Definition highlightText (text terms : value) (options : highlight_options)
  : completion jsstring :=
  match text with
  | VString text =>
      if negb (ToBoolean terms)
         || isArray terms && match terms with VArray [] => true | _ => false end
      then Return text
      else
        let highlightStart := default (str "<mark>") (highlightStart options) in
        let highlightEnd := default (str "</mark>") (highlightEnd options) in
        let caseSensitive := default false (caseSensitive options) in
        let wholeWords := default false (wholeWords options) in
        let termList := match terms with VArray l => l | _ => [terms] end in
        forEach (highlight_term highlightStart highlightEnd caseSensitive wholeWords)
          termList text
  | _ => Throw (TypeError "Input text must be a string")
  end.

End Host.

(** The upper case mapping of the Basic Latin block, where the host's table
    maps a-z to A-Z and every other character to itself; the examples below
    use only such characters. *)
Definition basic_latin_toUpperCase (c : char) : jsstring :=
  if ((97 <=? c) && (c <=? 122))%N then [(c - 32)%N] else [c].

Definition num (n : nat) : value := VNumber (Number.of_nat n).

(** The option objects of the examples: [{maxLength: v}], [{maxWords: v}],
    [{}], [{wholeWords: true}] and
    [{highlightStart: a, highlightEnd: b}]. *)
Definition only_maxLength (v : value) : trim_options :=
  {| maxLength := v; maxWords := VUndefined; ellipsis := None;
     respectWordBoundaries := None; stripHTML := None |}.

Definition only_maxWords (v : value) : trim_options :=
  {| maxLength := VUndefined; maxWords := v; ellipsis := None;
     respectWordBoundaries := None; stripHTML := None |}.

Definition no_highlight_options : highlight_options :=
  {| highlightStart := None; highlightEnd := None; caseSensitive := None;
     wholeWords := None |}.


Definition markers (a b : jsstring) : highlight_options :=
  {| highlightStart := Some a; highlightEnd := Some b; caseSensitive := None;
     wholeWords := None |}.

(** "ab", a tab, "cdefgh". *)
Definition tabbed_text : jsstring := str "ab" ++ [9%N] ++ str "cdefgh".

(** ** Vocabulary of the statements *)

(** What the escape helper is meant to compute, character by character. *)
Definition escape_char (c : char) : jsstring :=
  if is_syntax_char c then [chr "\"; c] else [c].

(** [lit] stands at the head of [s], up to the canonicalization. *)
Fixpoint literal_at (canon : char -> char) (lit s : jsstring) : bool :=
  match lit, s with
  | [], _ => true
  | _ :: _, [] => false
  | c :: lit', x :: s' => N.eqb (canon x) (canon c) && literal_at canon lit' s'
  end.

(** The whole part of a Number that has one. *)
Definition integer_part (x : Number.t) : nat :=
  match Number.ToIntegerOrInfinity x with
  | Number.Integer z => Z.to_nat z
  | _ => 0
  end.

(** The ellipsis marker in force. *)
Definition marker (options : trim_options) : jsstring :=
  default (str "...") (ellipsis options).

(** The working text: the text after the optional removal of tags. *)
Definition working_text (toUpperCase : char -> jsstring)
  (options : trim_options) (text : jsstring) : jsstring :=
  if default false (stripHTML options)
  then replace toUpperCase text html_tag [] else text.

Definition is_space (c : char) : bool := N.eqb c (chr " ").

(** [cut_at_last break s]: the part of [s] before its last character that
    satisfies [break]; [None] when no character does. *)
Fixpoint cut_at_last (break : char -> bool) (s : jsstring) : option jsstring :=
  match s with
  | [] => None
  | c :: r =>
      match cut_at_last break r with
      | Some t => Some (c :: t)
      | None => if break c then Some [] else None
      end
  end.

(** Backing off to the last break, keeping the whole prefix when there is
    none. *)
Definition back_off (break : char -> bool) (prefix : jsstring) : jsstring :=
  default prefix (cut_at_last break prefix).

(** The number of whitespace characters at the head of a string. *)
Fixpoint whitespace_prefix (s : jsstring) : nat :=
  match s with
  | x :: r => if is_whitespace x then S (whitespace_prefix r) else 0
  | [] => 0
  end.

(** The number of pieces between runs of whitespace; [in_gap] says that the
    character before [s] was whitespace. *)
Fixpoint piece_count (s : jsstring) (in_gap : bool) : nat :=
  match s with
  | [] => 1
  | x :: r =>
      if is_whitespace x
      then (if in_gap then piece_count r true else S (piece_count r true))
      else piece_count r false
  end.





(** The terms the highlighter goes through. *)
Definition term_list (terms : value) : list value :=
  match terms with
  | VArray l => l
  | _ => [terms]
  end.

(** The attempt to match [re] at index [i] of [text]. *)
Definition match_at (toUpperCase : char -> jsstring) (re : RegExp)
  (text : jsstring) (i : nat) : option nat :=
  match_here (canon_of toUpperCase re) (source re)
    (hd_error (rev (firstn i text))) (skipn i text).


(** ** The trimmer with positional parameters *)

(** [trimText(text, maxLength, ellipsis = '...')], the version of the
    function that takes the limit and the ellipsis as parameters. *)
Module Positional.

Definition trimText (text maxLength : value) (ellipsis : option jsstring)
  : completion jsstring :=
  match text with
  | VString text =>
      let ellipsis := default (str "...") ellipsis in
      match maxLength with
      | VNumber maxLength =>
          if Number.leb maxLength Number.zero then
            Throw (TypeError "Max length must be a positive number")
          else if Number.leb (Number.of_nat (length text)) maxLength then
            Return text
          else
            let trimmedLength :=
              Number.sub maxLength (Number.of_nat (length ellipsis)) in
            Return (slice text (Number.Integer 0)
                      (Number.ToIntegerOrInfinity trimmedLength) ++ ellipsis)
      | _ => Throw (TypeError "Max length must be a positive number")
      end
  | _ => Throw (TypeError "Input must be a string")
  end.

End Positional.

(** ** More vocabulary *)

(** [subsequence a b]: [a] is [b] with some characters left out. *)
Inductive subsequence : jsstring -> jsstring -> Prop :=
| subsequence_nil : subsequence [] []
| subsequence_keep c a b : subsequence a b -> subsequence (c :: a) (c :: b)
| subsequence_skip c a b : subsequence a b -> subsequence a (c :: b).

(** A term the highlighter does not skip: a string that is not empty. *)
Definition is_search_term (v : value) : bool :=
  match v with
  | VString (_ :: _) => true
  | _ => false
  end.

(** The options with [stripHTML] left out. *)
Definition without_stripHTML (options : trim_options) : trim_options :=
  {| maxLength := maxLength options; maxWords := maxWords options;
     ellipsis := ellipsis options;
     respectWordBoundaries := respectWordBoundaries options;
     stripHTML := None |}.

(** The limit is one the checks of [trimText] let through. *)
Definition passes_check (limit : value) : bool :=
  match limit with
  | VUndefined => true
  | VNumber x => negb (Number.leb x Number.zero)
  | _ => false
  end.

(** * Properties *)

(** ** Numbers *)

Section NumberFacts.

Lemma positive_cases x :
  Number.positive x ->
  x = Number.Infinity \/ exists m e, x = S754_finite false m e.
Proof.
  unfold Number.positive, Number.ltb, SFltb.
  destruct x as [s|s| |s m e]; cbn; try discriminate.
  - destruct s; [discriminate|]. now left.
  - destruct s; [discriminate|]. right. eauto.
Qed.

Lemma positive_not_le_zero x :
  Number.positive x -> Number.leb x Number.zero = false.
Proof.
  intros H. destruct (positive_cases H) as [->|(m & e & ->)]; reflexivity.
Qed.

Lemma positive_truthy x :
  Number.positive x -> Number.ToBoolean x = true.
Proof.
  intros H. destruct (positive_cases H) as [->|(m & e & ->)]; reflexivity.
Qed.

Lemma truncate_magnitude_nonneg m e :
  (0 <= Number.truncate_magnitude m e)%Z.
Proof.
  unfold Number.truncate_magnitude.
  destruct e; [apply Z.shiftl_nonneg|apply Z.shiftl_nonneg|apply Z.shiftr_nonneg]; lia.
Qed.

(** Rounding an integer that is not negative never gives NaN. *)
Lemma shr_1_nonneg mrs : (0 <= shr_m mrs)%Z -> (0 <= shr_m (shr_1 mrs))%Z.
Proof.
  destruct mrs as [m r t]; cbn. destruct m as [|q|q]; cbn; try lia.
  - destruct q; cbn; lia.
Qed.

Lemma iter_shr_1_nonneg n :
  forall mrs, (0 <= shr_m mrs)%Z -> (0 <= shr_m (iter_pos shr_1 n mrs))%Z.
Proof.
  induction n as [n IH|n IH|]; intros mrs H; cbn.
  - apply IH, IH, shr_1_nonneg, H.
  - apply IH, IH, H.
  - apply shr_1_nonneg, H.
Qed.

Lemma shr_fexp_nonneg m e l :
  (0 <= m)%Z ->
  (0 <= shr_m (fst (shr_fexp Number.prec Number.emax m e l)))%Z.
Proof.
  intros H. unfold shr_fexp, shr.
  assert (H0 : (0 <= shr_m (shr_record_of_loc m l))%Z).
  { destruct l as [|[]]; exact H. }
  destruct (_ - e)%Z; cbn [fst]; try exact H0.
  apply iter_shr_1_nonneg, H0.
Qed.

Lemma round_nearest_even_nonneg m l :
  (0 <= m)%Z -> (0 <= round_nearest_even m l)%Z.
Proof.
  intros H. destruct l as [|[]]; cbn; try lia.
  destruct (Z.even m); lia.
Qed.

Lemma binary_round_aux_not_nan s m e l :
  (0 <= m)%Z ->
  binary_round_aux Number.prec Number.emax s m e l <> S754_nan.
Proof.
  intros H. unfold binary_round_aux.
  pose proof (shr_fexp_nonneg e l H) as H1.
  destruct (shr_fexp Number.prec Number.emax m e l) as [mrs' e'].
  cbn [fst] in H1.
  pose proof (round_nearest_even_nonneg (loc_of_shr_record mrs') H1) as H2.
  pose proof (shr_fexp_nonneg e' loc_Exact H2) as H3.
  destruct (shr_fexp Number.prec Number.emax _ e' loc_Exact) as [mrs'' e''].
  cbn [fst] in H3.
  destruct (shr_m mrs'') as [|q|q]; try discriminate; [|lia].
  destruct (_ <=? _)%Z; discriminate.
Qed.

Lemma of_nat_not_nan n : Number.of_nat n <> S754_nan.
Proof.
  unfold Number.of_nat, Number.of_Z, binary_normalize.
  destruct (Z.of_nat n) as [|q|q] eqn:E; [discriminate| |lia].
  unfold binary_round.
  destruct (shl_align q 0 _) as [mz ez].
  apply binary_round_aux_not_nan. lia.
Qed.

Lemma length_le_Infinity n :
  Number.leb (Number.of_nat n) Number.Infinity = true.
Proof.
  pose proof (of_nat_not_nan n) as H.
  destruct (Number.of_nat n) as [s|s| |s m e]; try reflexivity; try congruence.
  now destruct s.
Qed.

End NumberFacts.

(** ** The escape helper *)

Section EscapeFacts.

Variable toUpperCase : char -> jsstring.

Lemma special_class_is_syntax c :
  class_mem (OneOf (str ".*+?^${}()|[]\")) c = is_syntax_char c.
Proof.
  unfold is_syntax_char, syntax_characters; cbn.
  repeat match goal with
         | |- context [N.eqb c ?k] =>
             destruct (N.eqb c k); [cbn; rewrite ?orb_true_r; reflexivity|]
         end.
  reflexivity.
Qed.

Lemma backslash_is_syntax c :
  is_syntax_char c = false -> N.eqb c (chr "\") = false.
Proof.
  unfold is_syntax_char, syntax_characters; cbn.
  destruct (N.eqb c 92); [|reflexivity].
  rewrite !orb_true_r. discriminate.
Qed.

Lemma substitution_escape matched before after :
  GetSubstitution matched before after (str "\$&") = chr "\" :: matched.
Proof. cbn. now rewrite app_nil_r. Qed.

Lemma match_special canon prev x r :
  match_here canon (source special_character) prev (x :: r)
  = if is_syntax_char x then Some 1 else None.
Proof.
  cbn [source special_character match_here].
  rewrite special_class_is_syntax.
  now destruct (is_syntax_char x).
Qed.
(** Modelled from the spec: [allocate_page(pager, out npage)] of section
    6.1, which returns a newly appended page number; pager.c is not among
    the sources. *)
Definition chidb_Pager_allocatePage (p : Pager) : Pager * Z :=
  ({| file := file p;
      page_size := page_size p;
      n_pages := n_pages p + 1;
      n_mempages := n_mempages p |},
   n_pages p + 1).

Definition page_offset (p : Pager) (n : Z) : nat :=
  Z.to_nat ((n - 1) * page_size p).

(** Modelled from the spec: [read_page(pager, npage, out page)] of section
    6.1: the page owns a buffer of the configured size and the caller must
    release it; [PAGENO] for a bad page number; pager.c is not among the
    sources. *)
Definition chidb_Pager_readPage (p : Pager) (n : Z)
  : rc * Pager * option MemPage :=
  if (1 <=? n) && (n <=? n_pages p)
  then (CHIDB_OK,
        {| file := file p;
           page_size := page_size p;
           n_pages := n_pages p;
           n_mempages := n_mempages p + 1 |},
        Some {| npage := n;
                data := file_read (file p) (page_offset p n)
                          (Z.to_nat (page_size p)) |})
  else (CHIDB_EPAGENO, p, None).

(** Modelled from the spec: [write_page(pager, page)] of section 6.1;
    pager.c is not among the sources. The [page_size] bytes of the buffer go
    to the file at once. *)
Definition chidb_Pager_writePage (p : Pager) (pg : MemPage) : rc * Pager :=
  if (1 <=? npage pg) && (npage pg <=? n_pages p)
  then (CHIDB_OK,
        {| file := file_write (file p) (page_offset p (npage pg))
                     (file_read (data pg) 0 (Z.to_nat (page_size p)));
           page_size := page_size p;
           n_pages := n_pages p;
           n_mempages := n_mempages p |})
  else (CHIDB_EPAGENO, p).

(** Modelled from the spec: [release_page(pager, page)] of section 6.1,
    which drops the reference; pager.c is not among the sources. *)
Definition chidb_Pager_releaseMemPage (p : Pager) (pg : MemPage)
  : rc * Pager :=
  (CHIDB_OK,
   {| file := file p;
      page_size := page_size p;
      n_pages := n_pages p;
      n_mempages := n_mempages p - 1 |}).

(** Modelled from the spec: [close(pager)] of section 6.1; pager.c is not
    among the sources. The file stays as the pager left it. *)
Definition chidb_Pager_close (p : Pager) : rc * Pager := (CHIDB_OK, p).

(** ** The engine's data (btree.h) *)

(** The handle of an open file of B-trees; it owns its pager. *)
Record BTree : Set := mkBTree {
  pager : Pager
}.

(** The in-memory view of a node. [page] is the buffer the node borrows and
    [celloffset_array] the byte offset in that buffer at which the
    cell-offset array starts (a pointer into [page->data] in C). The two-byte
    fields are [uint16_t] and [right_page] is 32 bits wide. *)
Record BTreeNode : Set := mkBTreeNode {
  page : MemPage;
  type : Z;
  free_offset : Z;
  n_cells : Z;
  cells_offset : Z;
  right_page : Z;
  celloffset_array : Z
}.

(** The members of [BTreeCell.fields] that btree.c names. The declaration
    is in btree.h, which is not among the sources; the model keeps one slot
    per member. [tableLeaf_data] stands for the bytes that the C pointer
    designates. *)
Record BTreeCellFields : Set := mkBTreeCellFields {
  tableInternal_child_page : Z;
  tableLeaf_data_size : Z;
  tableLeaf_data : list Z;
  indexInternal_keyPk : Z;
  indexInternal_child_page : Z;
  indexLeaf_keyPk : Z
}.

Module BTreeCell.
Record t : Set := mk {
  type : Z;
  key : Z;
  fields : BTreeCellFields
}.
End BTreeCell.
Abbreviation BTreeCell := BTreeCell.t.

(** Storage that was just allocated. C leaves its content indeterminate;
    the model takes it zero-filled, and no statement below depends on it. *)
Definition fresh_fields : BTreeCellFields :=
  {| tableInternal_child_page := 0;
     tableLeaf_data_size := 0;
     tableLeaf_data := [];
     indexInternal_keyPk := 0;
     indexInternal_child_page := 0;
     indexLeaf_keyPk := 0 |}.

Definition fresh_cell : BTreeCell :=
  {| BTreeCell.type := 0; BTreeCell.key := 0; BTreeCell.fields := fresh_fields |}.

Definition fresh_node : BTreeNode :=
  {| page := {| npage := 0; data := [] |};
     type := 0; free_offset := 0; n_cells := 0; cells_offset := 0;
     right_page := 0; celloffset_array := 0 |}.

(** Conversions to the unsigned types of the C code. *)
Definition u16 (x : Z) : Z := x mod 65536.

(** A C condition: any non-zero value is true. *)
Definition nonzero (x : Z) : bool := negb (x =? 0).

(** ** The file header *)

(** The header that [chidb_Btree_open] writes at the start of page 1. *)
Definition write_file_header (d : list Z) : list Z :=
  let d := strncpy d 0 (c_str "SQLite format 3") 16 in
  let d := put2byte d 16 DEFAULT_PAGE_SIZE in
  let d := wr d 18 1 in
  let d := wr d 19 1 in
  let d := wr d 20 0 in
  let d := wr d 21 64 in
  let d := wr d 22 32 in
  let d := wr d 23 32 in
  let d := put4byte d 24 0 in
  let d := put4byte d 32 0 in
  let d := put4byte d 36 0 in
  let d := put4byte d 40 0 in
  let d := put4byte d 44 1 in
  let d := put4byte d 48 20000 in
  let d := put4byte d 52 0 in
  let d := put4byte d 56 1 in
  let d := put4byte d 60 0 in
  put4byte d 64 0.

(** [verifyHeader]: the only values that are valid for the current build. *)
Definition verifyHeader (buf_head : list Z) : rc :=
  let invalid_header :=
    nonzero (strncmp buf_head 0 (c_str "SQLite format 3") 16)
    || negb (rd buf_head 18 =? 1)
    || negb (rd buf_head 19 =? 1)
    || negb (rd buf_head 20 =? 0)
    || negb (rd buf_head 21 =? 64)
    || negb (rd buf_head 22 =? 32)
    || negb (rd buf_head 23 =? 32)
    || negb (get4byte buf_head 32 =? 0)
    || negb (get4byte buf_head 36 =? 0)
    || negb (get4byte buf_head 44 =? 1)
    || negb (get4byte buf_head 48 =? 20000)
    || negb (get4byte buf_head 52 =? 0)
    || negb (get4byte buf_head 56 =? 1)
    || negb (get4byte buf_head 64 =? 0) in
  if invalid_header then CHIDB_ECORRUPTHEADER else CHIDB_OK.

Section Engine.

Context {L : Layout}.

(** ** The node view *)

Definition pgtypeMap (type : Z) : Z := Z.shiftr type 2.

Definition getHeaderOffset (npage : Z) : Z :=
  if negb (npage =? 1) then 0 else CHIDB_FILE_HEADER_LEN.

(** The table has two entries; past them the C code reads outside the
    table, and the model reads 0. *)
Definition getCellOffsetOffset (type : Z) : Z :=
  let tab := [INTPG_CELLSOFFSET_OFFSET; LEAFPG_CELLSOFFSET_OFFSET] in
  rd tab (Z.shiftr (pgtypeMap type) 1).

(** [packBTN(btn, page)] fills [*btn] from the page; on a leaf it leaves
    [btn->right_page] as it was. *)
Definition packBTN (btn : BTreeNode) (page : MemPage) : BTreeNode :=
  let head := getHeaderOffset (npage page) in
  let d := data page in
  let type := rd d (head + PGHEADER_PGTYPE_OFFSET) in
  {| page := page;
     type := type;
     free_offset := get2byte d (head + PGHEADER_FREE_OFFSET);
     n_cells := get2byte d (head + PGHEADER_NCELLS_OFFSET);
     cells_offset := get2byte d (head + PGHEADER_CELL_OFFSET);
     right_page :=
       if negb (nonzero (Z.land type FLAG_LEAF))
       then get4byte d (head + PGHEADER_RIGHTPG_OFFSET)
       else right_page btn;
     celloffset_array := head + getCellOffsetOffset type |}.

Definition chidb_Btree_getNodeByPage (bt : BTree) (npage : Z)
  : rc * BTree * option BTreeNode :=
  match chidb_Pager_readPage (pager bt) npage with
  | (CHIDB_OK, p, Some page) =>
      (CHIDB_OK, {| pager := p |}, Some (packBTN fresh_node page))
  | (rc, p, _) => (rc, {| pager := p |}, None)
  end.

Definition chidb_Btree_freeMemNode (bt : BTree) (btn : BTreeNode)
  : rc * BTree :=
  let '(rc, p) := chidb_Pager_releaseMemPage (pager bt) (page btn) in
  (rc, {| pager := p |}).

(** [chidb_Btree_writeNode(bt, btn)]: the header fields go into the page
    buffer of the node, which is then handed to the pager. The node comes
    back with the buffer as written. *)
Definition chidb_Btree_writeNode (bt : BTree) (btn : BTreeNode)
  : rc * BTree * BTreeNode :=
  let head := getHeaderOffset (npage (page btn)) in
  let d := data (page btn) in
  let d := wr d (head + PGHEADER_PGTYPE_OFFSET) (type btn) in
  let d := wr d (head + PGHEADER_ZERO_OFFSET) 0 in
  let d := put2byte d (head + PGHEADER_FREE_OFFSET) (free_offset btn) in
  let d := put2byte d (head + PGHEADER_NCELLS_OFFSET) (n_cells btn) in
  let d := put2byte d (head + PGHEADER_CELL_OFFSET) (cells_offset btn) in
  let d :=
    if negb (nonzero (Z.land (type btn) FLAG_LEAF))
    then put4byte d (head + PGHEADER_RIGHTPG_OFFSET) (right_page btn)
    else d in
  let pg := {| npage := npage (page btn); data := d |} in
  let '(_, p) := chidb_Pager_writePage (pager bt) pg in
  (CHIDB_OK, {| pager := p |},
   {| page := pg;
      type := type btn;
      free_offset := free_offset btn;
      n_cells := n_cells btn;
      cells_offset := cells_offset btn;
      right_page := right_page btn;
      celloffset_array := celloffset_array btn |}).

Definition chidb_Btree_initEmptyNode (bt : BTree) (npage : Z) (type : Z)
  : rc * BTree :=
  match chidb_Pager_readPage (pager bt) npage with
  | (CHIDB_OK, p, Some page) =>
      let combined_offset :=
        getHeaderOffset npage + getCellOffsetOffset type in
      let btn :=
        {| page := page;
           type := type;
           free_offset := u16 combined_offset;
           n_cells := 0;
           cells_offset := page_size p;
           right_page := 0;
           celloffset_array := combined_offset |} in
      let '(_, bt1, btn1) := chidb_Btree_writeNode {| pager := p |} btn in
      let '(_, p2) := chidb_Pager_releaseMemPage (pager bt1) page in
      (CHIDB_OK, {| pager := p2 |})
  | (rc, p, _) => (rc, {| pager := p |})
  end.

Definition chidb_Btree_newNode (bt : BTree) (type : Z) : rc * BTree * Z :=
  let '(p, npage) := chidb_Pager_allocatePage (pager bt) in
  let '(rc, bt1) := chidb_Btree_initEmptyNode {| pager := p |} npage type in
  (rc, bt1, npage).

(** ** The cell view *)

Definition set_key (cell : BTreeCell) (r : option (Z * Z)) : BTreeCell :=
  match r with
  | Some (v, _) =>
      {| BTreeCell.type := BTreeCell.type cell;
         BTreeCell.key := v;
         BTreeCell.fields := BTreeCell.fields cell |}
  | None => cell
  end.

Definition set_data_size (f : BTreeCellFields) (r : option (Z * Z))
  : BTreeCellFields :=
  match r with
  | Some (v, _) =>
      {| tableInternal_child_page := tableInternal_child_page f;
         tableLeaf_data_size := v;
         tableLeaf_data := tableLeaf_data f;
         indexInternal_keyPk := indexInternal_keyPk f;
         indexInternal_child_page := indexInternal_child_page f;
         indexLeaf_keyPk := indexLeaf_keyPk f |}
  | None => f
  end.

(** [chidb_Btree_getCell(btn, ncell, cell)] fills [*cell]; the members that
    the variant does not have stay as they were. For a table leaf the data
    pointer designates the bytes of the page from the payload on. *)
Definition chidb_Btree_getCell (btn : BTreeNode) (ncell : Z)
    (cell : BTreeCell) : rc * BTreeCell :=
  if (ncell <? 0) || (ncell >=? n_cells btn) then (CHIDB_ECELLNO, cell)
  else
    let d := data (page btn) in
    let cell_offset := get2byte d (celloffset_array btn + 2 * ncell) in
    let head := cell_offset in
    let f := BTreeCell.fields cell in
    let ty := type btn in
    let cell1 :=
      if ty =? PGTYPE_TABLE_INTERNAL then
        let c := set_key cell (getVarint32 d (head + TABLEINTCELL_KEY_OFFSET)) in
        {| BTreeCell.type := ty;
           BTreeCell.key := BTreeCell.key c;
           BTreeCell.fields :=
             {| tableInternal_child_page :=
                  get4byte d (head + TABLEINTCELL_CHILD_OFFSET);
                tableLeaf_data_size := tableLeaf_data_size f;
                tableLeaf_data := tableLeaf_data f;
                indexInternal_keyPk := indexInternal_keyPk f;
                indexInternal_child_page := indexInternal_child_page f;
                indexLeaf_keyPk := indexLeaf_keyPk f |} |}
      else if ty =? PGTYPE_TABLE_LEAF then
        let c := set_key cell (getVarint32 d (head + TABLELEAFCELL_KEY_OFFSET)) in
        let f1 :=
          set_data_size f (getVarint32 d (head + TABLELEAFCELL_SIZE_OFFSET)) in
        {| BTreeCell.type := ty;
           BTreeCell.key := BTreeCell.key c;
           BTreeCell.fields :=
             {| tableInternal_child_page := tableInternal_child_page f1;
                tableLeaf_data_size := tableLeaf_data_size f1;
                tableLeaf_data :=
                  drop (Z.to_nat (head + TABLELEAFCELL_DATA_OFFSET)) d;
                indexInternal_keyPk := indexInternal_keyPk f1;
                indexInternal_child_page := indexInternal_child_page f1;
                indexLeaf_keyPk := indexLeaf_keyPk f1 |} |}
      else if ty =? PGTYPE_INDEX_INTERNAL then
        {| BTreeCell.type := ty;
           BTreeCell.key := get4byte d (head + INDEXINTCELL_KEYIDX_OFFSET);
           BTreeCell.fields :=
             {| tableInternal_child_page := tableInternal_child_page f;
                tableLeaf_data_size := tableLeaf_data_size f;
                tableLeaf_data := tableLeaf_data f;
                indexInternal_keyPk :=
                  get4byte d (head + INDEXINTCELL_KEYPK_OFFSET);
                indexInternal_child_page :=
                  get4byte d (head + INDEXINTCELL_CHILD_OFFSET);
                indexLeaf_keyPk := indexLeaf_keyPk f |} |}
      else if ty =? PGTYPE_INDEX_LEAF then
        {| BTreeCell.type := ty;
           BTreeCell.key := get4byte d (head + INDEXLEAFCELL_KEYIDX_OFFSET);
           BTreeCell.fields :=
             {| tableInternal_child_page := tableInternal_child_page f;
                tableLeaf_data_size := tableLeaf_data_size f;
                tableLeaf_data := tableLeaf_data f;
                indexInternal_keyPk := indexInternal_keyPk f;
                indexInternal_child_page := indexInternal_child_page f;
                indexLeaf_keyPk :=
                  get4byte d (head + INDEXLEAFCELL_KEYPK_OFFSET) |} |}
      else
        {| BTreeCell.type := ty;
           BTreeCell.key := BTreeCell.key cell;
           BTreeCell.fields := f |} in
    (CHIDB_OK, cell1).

━━━━━━━━━━━━━━━━━━━━

→ **What the task asks**
Each line of the data above that contains the word "termList" counts once; report the total and add nothing.

→ **Problem solution**
2